- **Your assignment**
Every line below that has the string "success" needs to be copied.

- **Records from a data source**
--- --- ---

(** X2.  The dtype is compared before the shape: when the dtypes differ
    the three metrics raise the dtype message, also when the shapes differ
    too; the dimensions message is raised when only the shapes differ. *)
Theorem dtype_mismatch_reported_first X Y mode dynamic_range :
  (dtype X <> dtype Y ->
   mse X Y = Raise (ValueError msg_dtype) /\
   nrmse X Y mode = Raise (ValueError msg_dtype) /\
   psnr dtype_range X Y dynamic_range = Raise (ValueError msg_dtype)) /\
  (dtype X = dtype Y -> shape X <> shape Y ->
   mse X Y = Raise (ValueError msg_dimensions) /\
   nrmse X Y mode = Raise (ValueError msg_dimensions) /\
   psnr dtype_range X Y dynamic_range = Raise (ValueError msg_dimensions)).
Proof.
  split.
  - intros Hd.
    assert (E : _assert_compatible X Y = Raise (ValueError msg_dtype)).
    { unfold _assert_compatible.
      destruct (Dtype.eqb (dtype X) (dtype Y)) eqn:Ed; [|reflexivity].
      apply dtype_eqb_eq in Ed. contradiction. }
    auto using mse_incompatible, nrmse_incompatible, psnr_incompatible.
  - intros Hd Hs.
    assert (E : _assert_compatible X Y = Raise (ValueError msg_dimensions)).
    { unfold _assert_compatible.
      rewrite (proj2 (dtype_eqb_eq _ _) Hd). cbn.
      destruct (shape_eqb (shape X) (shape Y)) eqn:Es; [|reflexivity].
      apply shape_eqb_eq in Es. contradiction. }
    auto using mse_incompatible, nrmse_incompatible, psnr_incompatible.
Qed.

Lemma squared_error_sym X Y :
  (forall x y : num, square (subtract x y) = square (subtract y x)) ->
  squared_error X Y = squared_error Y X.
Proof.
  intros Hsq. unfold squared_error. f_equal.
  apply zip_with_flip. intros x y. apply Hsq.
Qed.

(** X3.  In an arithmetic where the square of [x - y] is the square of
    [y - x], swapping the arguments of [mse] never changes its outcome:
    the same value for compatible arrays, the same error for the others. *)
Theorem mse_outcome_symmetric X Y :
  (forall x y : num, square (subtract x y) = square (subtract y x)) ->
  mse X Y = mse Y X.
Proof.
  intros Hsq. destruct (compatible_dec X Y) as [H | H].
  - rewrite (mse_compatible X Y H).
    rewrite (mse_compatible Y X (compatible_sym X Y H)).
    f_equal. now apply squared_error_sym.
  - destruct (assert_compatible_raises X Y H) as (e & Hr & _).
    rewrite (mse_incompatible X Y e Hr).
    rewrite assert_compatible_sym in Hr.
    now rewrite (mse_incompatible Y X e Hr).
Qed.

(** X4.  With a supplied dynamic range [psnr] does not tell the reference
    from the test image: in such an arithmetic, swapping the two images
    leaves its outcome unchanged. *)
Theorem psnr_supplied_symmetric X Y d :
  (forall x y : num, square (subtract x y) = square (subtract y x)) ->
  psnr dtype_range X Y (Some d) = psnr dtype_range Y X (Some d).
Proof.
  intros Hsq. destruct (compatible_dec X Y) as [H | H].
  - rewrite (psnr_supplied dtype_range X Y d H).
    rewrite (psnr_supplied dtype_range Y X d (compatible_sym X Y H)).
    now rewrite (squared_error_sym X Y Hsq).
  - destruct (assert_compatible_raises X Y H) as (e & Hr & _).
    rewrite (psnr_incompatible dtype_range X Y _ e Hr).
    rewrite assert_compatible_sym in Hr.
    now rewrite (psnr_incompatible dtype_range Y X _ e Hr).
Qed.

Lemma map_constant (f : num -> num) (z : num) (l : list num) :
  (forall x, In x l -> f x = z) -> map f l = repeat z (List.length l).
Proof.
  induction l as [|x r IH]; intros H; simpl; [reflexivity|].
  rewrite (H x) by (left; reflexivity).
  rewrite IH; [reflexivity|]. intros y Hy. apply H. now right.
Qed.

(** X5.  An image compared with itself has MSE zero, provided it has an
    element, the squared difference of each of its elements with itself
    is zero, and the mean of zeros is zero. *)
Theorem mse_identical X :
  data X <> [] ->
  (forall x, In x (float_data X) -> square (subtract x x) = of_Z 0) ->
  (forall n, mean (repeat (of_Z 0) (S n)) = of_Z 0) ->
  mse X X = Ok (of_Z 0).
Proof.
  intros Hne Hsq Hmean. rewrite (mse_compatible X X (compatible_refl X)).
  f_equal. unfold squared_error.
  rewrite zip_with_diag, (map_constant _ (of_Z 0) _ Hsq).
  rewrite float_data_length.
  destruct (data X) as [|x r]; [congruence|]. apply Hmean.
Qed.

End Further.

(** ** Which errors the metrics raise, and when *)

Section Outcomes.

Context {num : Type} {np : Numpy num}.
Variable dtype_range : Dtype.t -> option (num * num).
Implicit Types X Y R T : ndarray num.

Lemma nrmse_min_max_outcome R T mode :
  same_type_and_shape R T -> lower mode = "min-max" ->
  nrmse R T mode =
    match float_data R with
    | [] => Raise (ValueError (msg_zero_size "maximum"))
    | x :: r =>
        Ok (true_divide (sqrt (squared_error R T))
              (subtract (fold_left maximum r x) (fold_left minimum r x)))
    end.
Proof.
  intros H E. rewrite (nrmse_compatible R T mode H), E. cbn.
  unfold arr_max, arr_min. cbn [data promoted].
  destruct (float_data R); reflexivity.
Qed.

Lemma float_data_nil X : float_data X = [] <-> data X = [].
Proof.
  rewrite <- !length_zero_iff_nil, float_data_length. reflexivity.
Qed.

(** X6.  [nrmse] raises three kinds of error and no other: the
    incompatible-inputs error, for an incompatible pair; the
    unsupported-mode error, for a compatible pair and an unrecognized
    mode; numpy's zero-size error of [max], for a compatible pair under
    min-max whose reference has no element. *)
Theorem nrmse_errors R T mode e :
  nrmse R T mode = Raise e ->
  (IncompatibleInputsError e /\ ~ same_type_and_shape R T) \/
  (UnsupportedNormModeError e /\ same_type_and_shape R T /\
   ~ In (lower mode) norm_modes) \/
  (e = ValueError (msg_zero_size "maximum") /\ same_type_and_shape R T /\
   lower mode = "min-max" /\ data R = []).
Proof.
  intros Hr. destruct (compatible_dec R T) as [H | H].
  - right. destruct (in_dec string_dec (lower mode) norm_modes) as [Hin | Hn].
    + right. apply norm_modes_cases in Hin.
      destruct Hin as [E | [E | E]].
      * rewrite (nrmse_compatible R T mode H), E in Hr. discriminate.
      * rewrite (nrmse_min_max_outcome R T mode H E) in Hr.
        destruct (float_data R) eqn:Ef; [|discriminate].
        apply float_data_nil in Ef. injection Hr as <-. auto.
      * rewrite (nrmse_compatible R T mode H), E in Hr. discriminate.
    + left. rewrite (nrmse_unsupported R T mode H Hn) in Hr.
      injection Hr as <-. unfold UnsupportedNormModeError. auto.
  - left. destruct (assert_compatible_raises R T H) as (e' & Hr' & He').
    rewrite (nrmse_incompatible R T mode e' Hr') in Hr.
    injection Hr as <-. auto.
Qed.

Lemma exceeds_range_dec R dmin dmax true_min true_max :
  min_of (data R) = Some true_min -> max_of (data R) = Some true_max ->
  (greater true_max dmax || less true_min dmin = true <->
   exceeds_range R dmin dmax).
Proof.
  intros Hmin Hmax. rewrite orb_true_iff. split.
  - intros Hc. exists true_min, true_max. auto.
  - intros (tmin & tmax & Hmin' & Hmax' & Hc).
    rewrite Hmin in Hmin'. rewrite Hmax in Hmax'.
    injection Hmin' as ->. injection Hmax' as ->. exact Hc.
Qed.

--- --- ---

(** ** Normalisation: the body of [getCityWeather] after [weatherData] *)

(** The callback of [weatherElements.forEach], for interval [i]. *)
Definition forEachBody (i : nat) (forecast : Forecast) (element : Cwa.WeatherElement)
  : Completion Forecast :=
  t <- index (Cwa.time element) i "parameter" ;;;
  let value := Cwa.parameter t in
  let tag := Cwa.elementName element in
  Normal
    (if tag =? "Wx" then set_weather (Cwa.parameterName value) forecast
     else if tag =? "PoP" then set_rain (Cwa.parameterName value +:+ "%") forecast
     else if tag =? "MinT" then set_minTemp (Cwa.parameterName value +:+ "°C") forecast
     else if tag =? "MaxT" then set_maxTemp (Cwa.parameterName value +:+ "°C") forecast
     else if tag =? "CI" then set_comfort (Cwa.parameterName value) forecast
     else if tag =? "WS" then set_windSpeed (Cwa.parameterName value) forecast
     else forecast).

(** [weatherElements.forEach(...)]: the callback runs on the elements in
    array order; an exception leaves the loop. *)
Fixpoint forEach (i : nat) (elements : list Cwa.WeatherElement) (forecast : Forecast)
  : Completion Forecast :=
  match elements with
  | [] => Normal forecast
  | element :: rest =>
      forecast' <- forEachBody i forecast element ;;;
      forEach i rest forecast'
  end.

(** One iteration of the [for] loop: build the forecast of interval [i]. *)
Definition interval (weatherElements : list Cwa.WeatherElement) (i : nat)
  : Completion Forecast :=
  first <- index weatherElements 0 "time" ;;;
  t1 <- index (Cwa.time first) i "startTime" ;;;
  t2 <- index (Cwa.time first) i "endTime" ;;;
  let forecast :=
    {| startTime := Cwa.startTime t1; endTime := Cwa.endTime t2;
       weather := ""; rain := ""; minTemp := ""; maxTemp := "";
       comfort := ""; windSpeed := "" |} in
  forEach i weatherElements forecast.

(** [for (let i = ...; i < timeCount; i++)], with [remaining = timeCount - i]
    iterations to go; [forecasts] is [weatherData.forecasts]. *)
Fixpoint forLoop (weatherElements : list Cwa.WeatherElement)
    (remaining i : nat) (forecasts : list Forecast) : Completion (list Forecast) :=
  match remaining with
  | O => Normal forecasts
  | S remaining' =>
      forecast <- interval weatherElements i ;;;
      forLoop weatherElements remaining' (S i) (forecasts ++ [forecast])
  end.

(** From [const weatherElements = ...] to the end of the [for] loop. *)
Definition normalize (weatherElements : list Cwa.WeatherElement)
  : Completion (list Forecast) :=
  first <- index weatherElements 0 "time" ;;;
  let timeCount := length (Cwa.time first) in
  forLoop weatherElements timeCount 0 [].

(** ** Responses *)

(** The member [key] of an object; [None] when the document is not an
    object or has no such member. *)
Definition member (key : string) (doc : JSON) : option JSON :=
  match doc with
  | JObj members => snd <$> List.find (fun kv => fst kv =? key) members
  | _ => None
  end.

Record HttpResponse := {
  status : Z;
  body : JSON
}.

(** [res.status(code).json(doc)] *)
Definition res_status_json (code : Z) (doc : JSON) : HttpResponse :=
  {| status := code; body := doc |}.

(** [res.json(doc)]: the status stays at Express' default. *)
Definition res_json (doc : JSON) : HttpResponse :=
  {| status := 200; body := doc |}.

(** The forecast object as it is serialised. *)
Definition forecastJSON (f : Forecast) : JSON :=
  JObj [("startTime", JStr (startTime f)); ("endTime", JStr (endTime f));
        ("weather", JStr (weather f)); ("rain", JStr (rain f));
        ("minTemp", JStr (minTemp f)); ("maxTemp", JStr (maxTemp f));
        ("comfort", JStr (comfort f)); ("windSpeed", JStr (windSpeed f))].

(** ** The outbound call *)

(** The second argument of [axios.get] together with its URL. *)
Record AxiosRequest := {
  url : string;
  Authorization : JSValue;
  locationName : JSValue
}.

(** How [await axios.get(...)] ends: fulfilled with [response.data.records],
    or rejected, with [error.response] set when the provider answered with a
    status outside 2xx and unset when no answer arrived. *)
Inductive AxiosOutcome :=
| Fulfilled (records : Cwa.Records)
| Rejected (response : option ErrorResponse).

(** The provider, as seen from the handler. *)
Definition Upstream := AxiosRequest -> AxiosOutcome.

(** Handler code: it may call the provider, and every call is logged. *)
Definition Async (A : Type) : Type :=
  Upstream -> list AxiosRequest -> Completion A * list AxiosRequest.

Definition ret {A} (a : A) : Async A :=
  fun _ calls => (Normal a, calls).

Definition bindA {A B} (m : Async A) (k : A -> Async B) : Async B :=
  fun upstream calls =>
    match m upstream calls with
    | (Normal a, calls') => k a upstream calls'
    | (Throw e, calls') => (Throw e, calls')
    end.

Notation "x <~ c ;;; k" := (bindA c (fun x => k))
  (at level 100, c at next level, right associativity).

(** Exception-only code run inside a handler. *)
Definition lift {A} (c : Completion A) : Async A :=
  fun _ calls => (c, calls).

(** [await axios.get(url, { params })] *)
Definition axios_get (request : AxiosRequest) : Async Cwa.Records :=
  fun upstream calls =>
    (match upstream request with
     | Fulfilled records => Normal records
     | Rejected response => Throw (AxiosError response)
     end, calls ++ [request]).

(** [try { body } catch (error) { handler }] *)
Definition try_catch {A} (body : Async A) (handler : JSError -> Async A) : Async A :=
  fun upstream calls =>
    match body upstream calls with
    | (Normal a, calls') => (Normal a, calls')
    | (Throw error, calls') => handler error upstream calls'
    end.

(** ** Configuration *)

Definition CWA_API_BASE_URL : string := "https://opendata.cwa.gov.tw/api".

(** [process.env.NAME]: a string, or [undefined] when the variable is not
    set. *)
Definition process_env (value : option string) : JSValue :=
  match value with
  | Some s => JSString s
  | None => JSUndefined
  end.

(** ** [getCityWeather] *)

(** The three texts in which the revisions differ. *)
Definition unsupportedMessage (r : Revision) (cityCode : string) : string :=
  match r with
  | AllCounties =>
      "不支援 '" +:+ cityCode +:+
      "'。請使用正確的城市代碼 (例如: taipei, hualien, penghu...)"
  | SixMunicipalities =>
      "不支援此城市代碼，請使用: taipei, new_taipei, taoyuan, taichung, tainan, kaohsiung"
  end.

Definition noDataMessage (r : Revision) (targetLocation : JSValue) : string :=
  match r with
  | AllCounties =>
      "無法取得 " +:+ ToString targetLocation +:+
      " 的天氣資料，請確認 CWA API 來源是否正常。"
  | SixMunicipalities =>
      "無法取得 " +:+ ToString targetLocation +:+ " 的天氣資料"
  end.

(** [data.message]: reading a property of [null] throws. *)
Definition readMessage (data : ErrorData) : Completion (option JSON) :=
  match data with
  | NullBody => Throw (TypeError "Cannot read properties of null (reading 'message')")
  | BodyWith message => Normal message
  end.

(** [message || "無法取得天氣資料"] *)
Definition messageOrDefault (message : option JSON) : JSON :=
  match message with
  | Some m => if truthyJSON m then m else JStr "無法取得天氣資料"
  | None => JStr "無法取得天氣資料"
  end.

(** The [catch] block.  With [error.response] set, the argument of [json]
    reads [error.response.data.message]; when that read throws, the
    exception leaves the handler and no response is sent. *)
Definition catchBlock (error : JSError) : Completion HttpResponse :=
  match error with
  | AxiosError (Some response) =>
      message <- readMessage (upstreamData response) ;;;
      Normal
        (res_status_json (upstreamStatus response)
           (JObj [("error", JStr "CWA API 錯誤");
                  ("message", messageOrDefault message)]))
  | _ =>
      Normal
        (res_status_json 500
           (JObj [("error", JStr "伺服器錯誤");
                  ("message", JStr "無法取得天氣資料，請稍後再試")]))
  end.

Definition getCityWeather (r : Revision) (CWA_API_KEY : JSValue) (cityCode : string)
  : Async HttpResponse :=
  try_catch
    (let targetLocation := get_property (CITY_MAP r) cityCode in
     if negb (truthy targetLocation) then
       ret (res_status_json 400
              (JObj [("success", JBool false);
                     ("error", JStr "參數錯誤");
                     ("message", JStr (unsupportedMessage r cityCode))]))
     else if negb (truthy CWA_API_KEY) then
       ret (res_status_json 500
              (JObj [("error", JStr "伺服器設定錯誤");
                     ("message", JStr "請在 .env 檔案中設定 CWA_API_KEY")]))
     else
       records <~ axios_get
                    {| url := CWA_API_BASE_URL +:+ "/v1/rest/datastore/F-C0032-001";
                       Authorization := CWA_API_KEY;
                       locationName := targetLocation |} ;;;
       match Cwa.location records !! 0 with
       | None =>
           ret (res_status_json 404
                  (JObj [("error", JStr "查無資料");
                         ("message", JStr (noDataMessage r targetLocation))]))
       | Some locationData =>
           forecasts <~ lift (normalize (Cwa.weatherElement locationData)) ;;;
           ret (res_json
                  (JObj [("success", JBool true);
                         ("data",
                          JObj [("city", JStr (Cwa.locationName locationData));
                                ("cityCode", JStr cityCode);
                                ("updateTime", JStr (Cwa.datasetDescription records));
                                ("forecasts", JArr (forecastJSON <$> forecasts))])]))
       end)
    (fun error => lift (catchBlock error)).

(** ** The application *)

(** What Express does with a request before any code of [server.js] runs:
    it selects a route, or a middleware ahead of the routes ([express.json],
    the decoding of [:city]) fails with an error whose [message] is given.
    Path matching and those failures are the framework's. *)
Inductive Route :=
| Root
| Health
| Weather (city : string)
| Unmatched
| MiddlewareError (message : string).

--- --- ---

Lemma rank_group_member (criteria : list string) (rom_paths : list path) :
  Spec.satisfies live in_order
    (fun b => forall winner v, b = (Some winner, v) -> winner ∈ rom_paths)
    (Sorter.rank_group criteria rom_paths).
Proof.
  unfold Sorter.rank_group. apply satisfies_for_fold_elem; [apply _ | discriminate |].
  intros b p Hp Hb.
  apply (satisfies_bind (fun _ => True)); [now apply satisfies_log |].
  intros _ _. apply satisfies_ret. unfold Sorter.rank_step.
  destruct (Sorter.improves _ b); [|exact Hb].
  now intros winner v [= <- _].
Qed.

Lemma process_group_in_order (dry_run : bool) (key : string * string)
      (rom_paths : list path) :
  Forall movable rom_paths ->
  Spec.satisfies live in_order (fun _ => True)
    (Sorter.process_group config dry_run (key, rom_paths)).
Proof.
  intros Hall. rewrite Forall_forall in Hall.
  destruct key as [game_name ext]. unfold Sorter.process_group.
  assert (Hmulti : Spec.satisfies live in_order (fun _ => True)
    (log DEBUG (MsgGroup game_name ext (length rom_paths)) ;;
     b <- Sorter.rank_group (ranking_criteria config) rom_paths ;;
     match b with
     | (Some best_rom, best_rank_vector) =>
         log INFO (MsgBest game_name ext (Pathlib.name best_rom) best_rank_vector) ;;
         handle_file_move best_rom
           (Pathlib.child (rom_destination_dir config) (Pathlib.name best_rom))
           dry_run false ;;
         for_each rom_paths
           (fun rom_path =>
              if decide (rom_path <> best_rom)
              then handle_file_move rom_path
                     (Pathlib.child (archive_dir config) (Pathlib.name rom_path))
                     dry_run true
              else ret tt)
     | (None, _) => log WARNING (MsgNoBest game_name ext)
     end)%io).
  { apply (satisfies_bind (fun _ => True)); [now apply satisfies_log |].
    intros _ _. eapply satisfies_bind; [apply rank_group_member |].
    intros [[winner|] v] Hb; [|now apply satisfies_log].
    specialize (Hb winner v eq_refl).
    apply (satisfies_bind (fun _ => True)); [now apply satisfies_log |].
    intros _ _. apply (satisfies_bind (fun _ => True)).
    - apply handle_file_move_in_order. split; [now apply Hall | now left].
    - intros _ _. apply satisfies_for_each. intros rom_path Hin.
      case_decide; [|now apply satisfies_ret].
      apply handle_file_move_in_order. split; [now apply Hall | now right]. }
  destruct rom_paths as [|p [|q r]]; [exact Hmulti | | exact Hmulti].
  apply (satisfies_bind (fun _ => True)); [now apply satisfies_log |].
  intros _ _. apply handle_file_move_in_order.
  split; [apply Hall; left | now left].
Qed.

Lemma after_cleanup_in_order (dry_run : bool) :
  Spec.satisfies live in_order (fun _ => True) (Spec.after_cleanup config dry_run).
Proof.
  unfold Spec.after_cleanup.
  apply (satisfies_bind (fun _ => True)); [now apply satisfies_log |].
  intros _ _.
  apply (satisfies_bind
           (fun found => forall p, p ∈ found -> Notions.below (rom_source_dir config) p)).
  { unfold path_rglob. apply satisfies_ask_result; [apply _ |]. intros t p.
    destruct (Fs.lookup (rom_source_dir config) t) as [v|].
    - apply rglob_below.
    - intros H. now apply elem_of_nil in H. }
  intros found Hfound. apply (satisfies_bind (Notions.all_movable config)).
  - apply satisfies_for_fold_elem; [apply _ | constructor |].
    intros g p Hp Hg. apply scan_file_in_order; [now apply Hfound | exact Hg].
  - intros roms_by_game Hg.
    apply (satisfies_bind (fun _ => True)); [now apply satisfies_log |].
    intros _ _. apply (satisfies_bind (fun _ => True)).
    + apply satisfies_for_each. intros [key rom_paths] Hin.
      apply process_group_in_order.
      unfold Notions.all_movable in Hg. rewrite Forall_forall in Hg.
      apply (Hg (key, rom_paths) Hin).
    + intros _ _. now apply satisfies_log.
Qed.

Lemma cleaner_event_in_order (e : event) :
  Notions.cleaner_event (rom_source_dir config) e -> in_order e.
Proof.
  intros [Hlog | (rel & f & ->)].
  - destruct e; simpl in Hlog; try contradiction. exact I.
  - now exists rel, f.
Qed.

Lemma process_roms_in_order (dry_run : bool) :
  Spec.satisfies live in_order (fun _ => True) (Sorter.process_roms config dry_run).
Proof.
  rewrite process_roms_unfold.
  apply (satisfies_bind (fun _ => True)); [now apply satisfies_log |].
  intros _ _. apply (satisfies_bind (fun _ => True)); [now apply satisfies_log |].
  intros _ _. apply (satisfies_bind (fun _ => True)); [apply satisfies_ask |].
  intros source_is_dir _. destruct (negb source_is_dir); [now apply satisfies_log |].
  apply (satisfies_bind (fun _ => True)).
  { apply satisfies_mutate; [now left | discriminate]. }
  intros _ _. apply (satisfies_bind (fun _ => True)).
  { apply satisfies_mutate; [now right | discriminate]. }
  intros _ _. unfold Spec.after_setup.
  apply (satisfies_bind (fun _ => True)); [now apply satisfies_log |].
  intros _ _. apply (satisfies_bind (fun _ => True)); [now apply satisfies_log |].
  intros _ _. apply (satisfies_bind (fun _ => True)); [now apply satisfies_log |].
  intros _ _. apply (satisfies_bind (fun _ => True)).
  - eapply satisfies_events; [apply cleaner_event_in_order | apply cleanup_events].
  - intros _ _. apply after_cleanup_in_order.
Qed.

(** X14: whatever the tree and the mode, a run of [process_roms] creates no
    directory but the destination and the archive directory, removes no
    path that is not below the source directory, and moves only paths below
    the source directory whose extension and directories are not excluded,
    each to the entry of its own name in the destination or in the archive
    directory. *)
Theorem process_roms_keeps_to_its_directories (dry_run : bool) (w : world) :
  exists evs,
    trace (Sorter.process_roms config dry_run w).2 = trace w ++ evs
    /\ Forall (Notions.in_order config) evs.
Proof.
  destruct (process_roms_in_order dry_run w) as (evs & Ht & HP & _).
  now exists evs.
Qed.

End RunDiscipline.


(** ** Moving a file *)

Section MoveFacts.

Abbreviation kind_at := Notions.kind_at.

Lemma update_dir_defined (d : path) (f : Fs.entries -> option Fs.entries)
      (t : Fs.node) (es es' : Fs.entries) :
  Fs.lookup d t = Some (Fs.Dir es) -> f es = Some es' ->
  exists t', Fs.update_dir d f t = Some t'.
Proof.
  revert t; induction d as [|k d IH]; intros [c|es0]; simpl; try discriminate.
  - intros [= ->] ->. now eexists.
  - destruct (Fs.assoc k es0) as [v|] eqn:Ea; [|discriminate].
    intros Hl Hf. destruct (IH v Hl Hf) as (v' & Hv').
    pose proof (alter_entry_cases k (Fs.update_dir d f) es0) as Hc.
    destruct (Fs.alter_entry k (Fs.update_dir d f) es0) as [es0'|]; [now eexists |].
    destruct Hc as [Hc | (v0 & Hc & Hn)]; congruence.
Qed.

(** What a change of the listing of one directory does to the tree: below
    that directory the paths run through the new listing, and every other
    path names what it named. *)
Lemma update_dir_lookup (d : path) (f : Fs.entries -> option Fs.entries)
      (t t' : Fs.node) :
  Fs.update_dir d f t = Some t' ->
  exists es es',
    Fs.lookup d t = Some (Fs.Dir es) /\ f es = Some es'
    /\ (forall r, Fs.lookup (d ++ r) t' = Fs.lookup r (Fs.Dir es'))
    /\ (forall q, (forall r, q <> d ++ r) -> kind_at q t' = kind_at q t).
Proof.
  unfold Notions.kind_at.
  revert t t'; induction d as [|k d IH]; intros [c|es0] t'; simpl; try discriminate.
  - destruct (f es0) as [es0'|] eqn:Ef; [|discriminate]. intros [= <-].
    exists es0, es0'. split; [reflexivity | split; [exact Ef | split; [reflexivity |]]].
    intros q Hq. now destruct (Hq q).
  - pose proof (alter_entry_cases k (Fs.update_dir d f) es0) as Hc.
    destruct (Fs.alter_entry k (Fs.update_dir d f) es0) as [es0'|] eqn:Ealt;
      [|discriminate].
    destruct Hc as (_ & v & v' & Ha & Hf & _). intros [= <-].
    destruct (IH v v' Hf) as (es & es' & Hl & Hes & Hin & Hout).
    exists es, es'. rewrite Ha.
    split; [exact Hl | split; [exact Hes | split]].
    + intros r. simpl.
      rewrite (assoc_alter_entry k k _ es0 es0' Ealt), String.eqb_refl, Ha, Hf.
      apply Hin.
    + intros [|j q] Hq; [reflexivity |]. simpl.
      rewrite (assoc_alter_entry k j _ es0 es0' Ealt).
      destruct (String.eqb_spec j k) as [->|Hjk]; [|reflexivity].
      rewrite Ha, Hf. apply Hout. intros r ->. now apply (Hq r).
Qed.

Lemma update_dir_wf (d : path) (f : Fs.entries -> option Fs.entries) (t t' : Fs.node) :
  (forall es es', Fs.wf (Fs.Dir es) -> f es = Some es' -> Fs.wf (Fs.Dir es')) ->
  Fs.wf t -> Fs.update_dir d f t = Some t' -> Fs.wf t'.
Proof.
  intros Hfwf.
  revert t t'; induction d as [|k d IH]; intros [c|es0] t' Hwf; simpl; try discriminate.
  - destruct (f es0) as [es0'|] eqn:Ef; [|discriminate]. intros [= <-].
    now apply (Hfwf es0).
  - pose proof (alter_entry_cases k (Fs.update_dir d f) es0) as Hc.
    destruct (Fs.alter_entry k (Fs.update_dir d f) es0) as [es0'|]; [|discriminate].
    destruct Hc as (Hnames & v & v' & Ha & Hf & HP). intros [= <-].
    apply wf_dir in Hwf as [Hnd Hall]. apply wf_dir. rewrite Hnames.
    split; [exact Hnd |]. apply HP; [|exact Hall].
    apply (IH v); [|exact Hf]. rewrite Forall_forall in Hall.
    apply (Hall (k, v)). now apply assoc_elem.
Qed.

--- --- ---

- **Written reply**
              (JObj [("success", JBool false);
                  (JObj [("success", JBool true);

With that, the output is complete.